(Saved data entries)
(* ===== verification/UserSpec.v ===== *)
(** Reads and writes of a user process, for the theorems about programs. *)

From S2P Require Import Prelude User.

(** A state after more output to descriptor 1. *)
Definition printed (ls : list (list Z)) (s : uproc) : uproc :=
  s <| u_out ::= fun o => o ++ ((fun l => (1, l)) <$> ls) |>.

Lemma printed_app a b s : printed b (printed a s) = printed (a ++ b) s.
Proof. unfold printed. ustate. by rewrite fmap_app, <- app_assoc. Qed.

Lemma printed_nil s : printed [] s = s.
Proof. unfold printed. ustate. by rewrite app_nil_r. Qed.

(** A write that is not short. *)
Lemma write_ok fd l s :
  u_short s = [] -> write fd l s = Ok (Z.of_nat (length l)) (s <| u_out ::= fun o => o ++ [(fd, l)] |>).
Proof. intros H. unfold write. rewrite H, Nat2Z.id, firstn_all. f_equal. ustate. by subst. Qed.

(** What is behind the descriptor: pieces that are not empty. *)
Definition pieces (s : uproc) (fd : Z) (ps : list (list Z)) : Prop :=
  u_fds s !! fd = Some (Some <$> ps) /\ Forall (fun p => p <> []) ps.

Lemma read_piece s fd n p ps :
  pieces s fd (p :: ps) -> 0 < n ->
  exists d ps' s', read fd n s = Ok (Z.of_nat (length d), d) s' /\ (0 < length d)%nat /\
    pieces s' fd ps' /\ concat (p :: ps) = d ++ concat ps' /\
    (length ps' <= S (length ps))%nat /\ u_short s' = u_short s /\ u_out s' = u_out s /\
    (Z.of_nat (length d) <= n).
Proof.
  intros [Hfd Hne] Hn. apply Forall_cons in Hne as [Hp Hne]. unfold read. rewrite Hfd. cbn [fmap list_fmap].
  set (d := take (Z.to_nat n) p). set (r := drop (Z.to_nat n) p).
  assert (p = d ++ r) as Edr by (symmetry; apply take_drop).
  assert (0 < length d)%nat as Hd by (unfold d; rewrite length_take; destruct p; [done|]; cbn; lia).
  assert (Z.of_nat (length d) <= n) as Hdn by (unfold d; rewrite length_take; lia).
  exists d, (match r with [] => ps | _ => r :: ps end). eexists. split; [reflexivity|]. split; [done|]. split; [split|].
  - cbn. rewrite lookup_insert_eq. by destruct r.
  - destruct r eqn:Er; [done|]. by constructor.
  - split_and!; try done; [|destruct r; cbn; lia]. cbn. rewrite Edr, <- app_assoc. f_equal. by destruct r.
Qed.

Lemma stream_fuel_ok (ps : list (list Z)) : (length (concat ps) < stream_fuel (Some <$> ps))%nat.
Proof.
  unfold stream_fuel. assert (default [] <$> (Some <$> ps) = ps) as -> by (rewrite <- list_fmap_compose; apply list_fmap_id). lia.
Qed.

(** ** printf *)

(** What vprintf() writes: each character is a write of its own. *)
Definition put_chars (fd : Z) (l : list Z) (s : uproc) : uproc :=
  s <| u_out ::= fun o => o ++ ((fun c => (fd, [u8 c])) <$> l) |>.

Lemma put_chars_app fd a b s : put_chars fd b (put_chars fd a s) = put_chars fd (a ++ b) s.
Proof. unfold put_chars. ustate. by rewrite fmap_app, <- app_assoc. Qed.

Lemma putc_ok fd c s : u_short s = [] -> putc fd c s = Ok tt (put_chars fd [c] s).
Proof. intros H. unfold putc, bind. by rewrite write_ok. Qed.

Lemma puts_ok fd l : forall s, u_short s = [] -> puts fd l s = Ok tt (put_chars fd l s).
Proof.
  induction l as [|c l IH]; intros s H; cbn [puts].
  - unfold ret. f_equal. unfold put_chars. ustate. by rewrite app_nil_r.
  - rewrite (bind_ok _ _ _ _ _ (putc_ok fd c s H)), IH by done. by rewrite put_chars_app.
Qed.

(** The decimal digits of a number. *)
Definition dec (n : Z) : list Z := rev (uprintint_buf n 10 true).

(** One conversion of a format, and literal text. *)
Lemma vprintf_d fd fmt x ap s :
  u_short s = [] -> vprintf_loop fd false (bytes "%d" ++ fmt) (UInt x :: ap) s =
  vprintf_loop fd false fmt ap (put_chars fd (dec x) s).
Proof.
  intros H. transitivity ((puts fd (dec x) ;; vprintf_loop fd false fmt ap) s); [reflexivity|].
  by rewrite (bind_ok _ _ _ _ _ (puts_ok fd _ s H)).
Qed.

Lemma vprintf_s fd fmt x ap s :
  u_short s = [] -> vprintf_loop fd false (bytes "%s" ++ fmt) (UStr (Some x) :: ap) s =
  vprintf_loop fd false fmt ap (put_chars fd x s).
Proof.
  intros H. transitivity ((puts fd x ;; vprintf_loop fd false fmt ap) s); [reflexivity|].
  by rewrite (bind_ok _ _ _ _ _ (puts_ok fd _ s H)).
Qed.

Lemma vprintf_c fd c fmt ap s :
  u_short s = [] -> c <> chr "%" -> vprintf_loop fd false (c :: fmt) ap s = vprintf_loop fd false fmt ap (put_chars fd [c] s).
Proof.
  intros H Hc. cbn [vprintf_loop negb]. destruct (Z.eqb_spec c (chr "%")); [done|].
  by rewrite (bind_ok _ _ _ _ _ (putc_ok fd c s H)).
Qed.

(** atoi() reads back what %d printed. *)
Lemma udigit_dec d : 0 <= d < 10 -> udigit d = 48 + d.
Proof.
  intros H. assert (d = 0 \/ d = 1 \/ d = 2 \/ d = 3 \/ d = 4 \/ d = 5 \/ d = 6 \/ d = 7 \/ d = 8 \/ d = 9) as Hd by lia.
  repeat destruct Hd as [->|Hd]; [reflexivity..|]. subst d. reflexivity.
Qed.

Lemma atoi_step d rest acc :
  0 <= d < 10 -> 0 <= acc -> acc * 10 + d < 2 ^ 31 -> atoi_loop (udigit d :: rest) acc = atoi_loop rest (acc * 10 + d).
Proof.
  intros Hd Ha Hb. rewrite udigit_dec by done. cbn [atoi_loop].
  change (chr "0") with 48. change (chr "9") with 57.
  destruct (Z.leb_spec 48 (48 + d)); [|lia]. destruct (Z.leb_spec (48 + d) 57); [|lia]. cbn [andb].
  rewrite i32_small by lia. f_equal. lia.
Qed.

Lemma atoi_digits n : forall x rest,
  0 <= x < 10 ^ Z.of_nat n -> x < 2 ^ 31 -> (0 < n)%nat ->
  atoi_loop (rev (uprintint_loop n x 10) ++ rest) 0 = atoi_loop rest x.
Proof.
  induction n as [|n IH]; intros x rest Hx Hb Hn; [lia|]. cbn [uprintint_loop rev]. rewrite <- app_assoc. cbn [app].
  pose proof (Z.div_mod x 10 ltac:(lia)) as Hdm. pose proof (Z.mod_pos_bound x 10 ltac:(lia)) as Hm.
  destruct (Z.eqb_spec (x / 10) 0) as [E|E].
  - cbn [rev app]. rewrite atoi_step by lia. f_equal. lia.
  - assert (0 < x / 10 < 10 ^ Z.of_nat n) as Hq.
    { replace (Z.of_nat (S n)) with (1 + Z.of_nat n) in Hx by lia. rewrite Z.pow_add_r in Hx by lia.
      pose proof (Z.div_pos x 10). split; [lia|]. apply Z.div_lt_upper_bound; lia. }
    destruct n as [|n]; [cbn in Hq; lia|]. rewrite IH by lia. rewrite atoi_step by lia. f_equal. lia.
Qed.

Lemma atoi_dec n : 0 <= n < 2 ^ 31 -> atoi (dec n) = n.
Proof.
  intros H. unfold atoi, dec, uprintint_buf. destruct (Z.ltb_spec n 0); [lia|]. cbn [andb]. rewrite app_nil_r, u32_small by lia.
  rewrite <- (app_nil_r (rev _)). apply atoi_digits; [|lia|lia].
  split; [lia|]. transitivity (2 ^ 31); [lia|]. change (10 ^ Z.of_nat 32) with (10 ^ 32). lia.
Qed.
Lemma combineSearchResults_loop searchStrategies :
  combineSearchResults searchStrategies
  = sort bySimilarity (fst (merge_loop searchStrategies)).
Proof.
  unfold combineSearchResults, merge_loop.
  destruct (fold_left _ searchStrategies _) as [allResults seenIds]. reflexivity.
Qed.

Lemma merge_loop_merged searchStrategies :
  merged searchStrategies (merge_loop searchStrategies).
Proof.
  unfold merge_loop.
  apply PipelineRanges.fold_left_invariant_In.
  - simpl. repeat split; try tauto; constructor.
  - intros state st Hst Hstate.
    apply PipelineRanges.fold_left_invariant_In; [exact Hstate|].
    intros [allResults seenIds] p Hp (Hseen & Hnodup & Hprov).
    destruct (existsb (String.eqb (_id (product p))) seenIds) eqn:E.
    + repeat split; auto; apply Hseen.
    + assert (Hnew : ~ In (_id (product p)) (map identity allResults)).
      { intros Hin. apply Hseen, seen_spec in Hin. congruence. }
      cbv zeta. unfold merged. rewrite map_app. cbn [map identity product].
      split; [|split].
      * intros id. rewrite in_app_iff. simpl. rewrite Hseen. tauto.
      * apply NoDup_snoc; assumption.
      * apply Forall_app. split; [exact Hprov|].
        constructor; [|constructor].
        exists st, p. repeat split; auto.
Qed.

Lemma strategyWeight_range name : 0.5 <= strategyWeight name <= 1.
Proof.
  unfold strategyWeight, strategyWeights. cbn [lookup].
  repeat match goal with
         | |- context [if ?c then _ else _] => destruct c
         end; try rewrite PipelineFacts.or_default_nonzero by lra; lra.
Qed.

(** X21.  The merged list, and its first twelve entries that the route
    returns, hold every product identity at most once. *)
Theorem merged_identities_unique (searchStrategies : list Strategy) :
  NoDup (map identity (combineSearchResults searchStrategies))
  /\ NoDup (map identity (topResults searchStrategies)).
Proof.
  assert (H : NoDup (map identity (combineSearchResults searchStrategies))).
  { rewrite combineSearchResults_loop.
    pose proof (merge_loop_merged searchStrategies) as Hm.
    destruct (merge_loop searchStrategies) as [allResults seenIds].
    destruct Hm as (_ & Hnodup & _). cbn [fst].
    eapply Permutation_NoDup; [|exact Hnodup].
    apply Permutation_map. symmetry. apply sort_perm. }
  split; [exact H|].
  unfold topResults. rewrite <- firstn_map.
  rewrite <- (firstn_skipn 12 (map identity (combineSearchResults searchStrategies))) in H.
  apply NoDup_app_remove_r in H. exact H.
Qed.

(** X22.  Every merged entry was made from an entry of one of the
    strategies: it carries that strategy's name and the original score, and
    its score is the original score times the strategy weight, a weight
    between 0.5 and 1, so a score that is not negative is never raised. *)
Theorem merged_entries_provenance (searchStrategies : list Strategy) :
  Forall (fun m =>
            exists st p,
              In st searchStrategies /\ In p (products st) /\ made_from m st p
              /\ 0.5 <= strategyWeight (name st) <= 1
              /\ (0 <= similarity p -> similarity m <= similarity p))
         (combineSearchResults searchStrategies).
Proof.
  rewrite combineSearchResults_loop.
  pose proof (merge_loop_merged searchStrategies) as Hm.
  destruct (merge_loop searchStrategies) as [allResults seenIds].
  destruct Hm as (_ & _ & Hprov). cbn [fst].
  apply Forall_forall. intros m Hin.
  apply (proj1 (sort_In bySimilarity similarity m _)) in Hin.
  rewrite Forall_forall in Hprov. destruct (Hprov m Hin) as (st & p & Hst & Hp & Hmade).
  pose proof (strategyWeight_range (name st)) as Hw.
  exists st, p. split; [exact Hst|]. split; [exact Hp|]. split; [exact Hmade|].
  split; [exact Hw|].
  intros Hpos. destruct Hmade as (_ & _ & _ & E). rewrite E.
  rewrite <- (Rmult_1_r (similarity p)) at 2.
  apply Rmult_le_compat_l; [exact Hpos | apply Hw].
Qed.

### Task directions
Above are the entries. Output exactly the lines beginning with the line that has "intros [Hfd Hne]" and ending with the line that has "Definition dec (n".

### Written reply
  intros [Hfd Hne] Hn. apply Forall_cons in Hne as [Hp Hne]. unfold read. rewrite Hfd. cbn [fmap list_fmap].
  set (d := take (Z.to_nat n) p). set (r := drop (Z.to_nat n) p).
  assert (p = d ++ r) as Edr by (symmetry; apply take_drop).
  assert (0 < length d)%nat as Hd by (unfold d; rewrite length_take; destruct p; [done|]; cbn; lia).
  assert (Z.of_nat (length d) <= n) as Hdn by (unfold d; rewrite length_take; lia).
  exists d, (match r with [] => ps | _ => r :: ps end). eexists. split; [reflexivity|]. split; [done|]. split; [split|].
  - cbn. rewrite lookup_insert_eq. by destruct r.
  - destruct r eqn:Er; [done|]. by constructor.
  - split_and!; try done; [|destruct r; cbn; lia]. cbn. rewrite Edr, <- app_assoc. f_equal. by destruct r.
Qed.

Lemma stream_fuel_ok (ps : list (list Z)) : (length (concat ps) < stream_fuel (Some <$> ps))%nat.
Proof.
  unfold stream_fuel. assert (default [] <$> (Some <$> ps) = ps) as -> by (rewrite <- list_fmap_compose; apply list_fmap_id). lia.
Qed.

(** ** printf *)

(** What vprintf() writes: each character is a write of its own. *)
Definition put_chars (fd : Z) (l : list Z) (s : uproc) : uproc :=
  s <| u_out ::= fun o => o ++ ((fun c => (fd, [u8 c])) <$> l) |>.

Lemma put_chars_app fd a b s : put_chars fd b (put_chars fd a s) = put_chars fd (a ++ b) s.
Proof. unfold put_chars. ustate. by rewrite fmap_app, <- app_assoc. Qed.

Lemma putc_ok fd c s : u_short s = [] -> putc fd c s = Ok tt (put_chars fd [c] s).
Proof. intros H. unfold putc, bind. by rewrite write_ok. Qed.

Lemma puts_ok fd l : forall s, u_short s = [] -> puts fd l s = Ok tt (put_chars fd l s).
Proof.
  induction l as [|c l IH]; intros s H; cbn [puts].
  - unfold ret. f_equal. unfold put_chars. ustate. by rewrite app_nil_r.
  - rewrite (bind_ok _ _ _ _ _ (putc_ok fd c s H)), IH by done. by rewrite put_chars_app.
Qed.

(** The decimal digits of a number. *)
Definition dec (n : Z) : list Z := rev (uprintint_buf n 10 true).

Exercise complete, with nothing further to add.